Dana Owen is passionate about creating a more diverse image of women in music and media circles. She always looks out for stories that highlight women of color because that’s what she has always done which will never change. With a slew of awards to her name, including a Golden Globe and a Grammy, she has more than enough to get her message across. Now! She wasn’t exactly born with a silver spoon in her mouth. Nor did she have a diamond in her mouth at birth. She got here someway somehow. Surely she was once the woman in the mirror. Let me share a quote from “A Woman of Steel” article with you. The article in the April 2013 edition of DSTV Africa commercial magazine talking about Queen Latifah and steel Magnolias ( a movie). She said “If there are kids who want to follow in my footsteps, I’d say that my shoes are too big for them to fill- but their shoe size is perfect”. I disagree with her because no one will get far standing comfortable in their shoes. They need a push. But yet again, we shouldn’t want to walk in anyone’s shoes. We can only look at their footsteps and say to ourselves, yes! We can also get there. Her first job was at Burger King at Age 15. Mine was at Woolworth at age 16. He he he. But I also want to be known as the hugely talented, larger than life Debra- Jane nelson. So that’s my inspiration, that’s my ambition.
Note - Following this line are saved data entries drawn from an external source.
(** [_process_client_messages]: every exception inside the loop is
    logged and ends it. *)
Fixpoint _process_client_messages (st : ChatServer) (client : sock) (username : str)
    (evs : list event) : ChatServer * outcome :=
  if negb (running st) then (st, Finished) else
  if decide (client ∈ closed st) then (st, Finished) else
  match evs with
  | [] => (st, Blocked)
  | RecvError :: _ => (st, Finished)
  | Recv message now :: evs' =>
      if negb (truthy message) then (st, Finished)
      else if startswith message (lit "/") then
        match _handle_command st client message username with
        | Some st' => _process_client_messages st' client username evs'
        | None => (st, Finished)
        end
      else
        _process_client_messages (broadcast st (chat_line now username message) None)
                                 client username evs'
  end.

(** [_handle_client].  The address lookup sits before the [try]: a
    socket missing from [addresses] ends the worker at once. *)
Definition _handle_client (st : ChatServer) (client : sock) (evs : list event)
  : ChatServer * outcome :=
  match addresses st !! client with
  | None => (st, Finished)
  | Some _ =>
      match _get_username st client evs with
      | (st, Returned username rest) =>
          let st := with_users st (Dict.set client username (users st)) in
          let st := _send_message st client
                      (lit "Welcome " ++ username ++ lit "! Type /help for commands.") in
          let st := broadcast st (username ++ lit " has joined the chat!") None in
          match _process_client_messages st client username rest with
          | (st, Finished) => (_remove_client st client, Finished)
          | (st, Blocked) => (st, Blocked)
          end
      | (st, Raised) => (_remove_client st client, Finished)
      | (st, Waiting) => (st, Blocked)
      end
  end.

(** [_handle_connections], one turn: [accept] hands over a new socket
    and its address; its worker starts on its own. *)
Definition accept_connection (st : ChatServer) (client : sock) (addr : address) : ChatServer :=
  with_addresses st (<[client := addr]> (addresses st)).

(** ** The client's receive path (client.py) *)

Inductive msg_type := normal | private.

(** [_receive_messages]:
    ["private" if "whispered to you:" in message else "normal"] *)
Definition classify (message : str) : msg_type :=
  if contains message (lit "whispered to you:") then private else normal.

(** The line [_handle_whisper] sends to the recipient. *)
Definition pm_line (sender message : str) : str :=
  lit "[PM from " ++ sender ++ lit "] " ++ message.

(** ** Reading the state *)

(** The texts put on [client]'s socket, oldest first. *)
Definition inbox (st : ChatServer) (client : sock) : list str :=
  (filter (λ d, d.1 = client) (delivered st)).*2.

(** What was delivered between an earlier state and a later one. *)
Definition sent_since (st st' : ChatServer) : list (sock * str) :=
  drop (length (delivered st)) (delivered st').

Definition received_since (st st' : ChatServer) (client : sock) : list str :=
  (filter (λ d, d.1 = client) (sent_since st st')).*2.

(** A server with three registered clients, all reachable. *)
Definition alice : sock := 1%nat.
Definition bob : sock := 2%nat.
Definition carol : sock := 3%nat.

Definition localhost (port : N) : address := (lit "127.0.0.1", port).

Definition three_users : ChatServer :=
  {| users := [(alice, lit "alice"); (bob, lit "bob"); (carol, lit "carol")];
     addresses := {[ alice := localhost 50001; bob := localhost 50002; carol := localhost 50003 ]};
     running := true; closed := ∅; gone := ∅; delivered := [] |}.

Definition noon : datetime := {| hour := 12; minute := 0; second := 0 |}.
Back to reality. Here I am sat on this table, I have resigned from my job to focus on my business. I get excited knowing I will now have the time to grow my own and myself in the process, but I panic at the scary thoughts of doubt and financial need. I got a full time job for career growth and financial gain. The growth seems to never come and the financial was more of sustainability than gain. So why don’t I focus on investing my energy in my own and hopefully it will be growth + gain which will eventually be an honored achievement?
To tackle the issue of doubt, I have been told to stay determined and every time fear comes knocking, I should send it off with “I can do it!” let’s see what the future holds! It is time to stop blogging and strategize.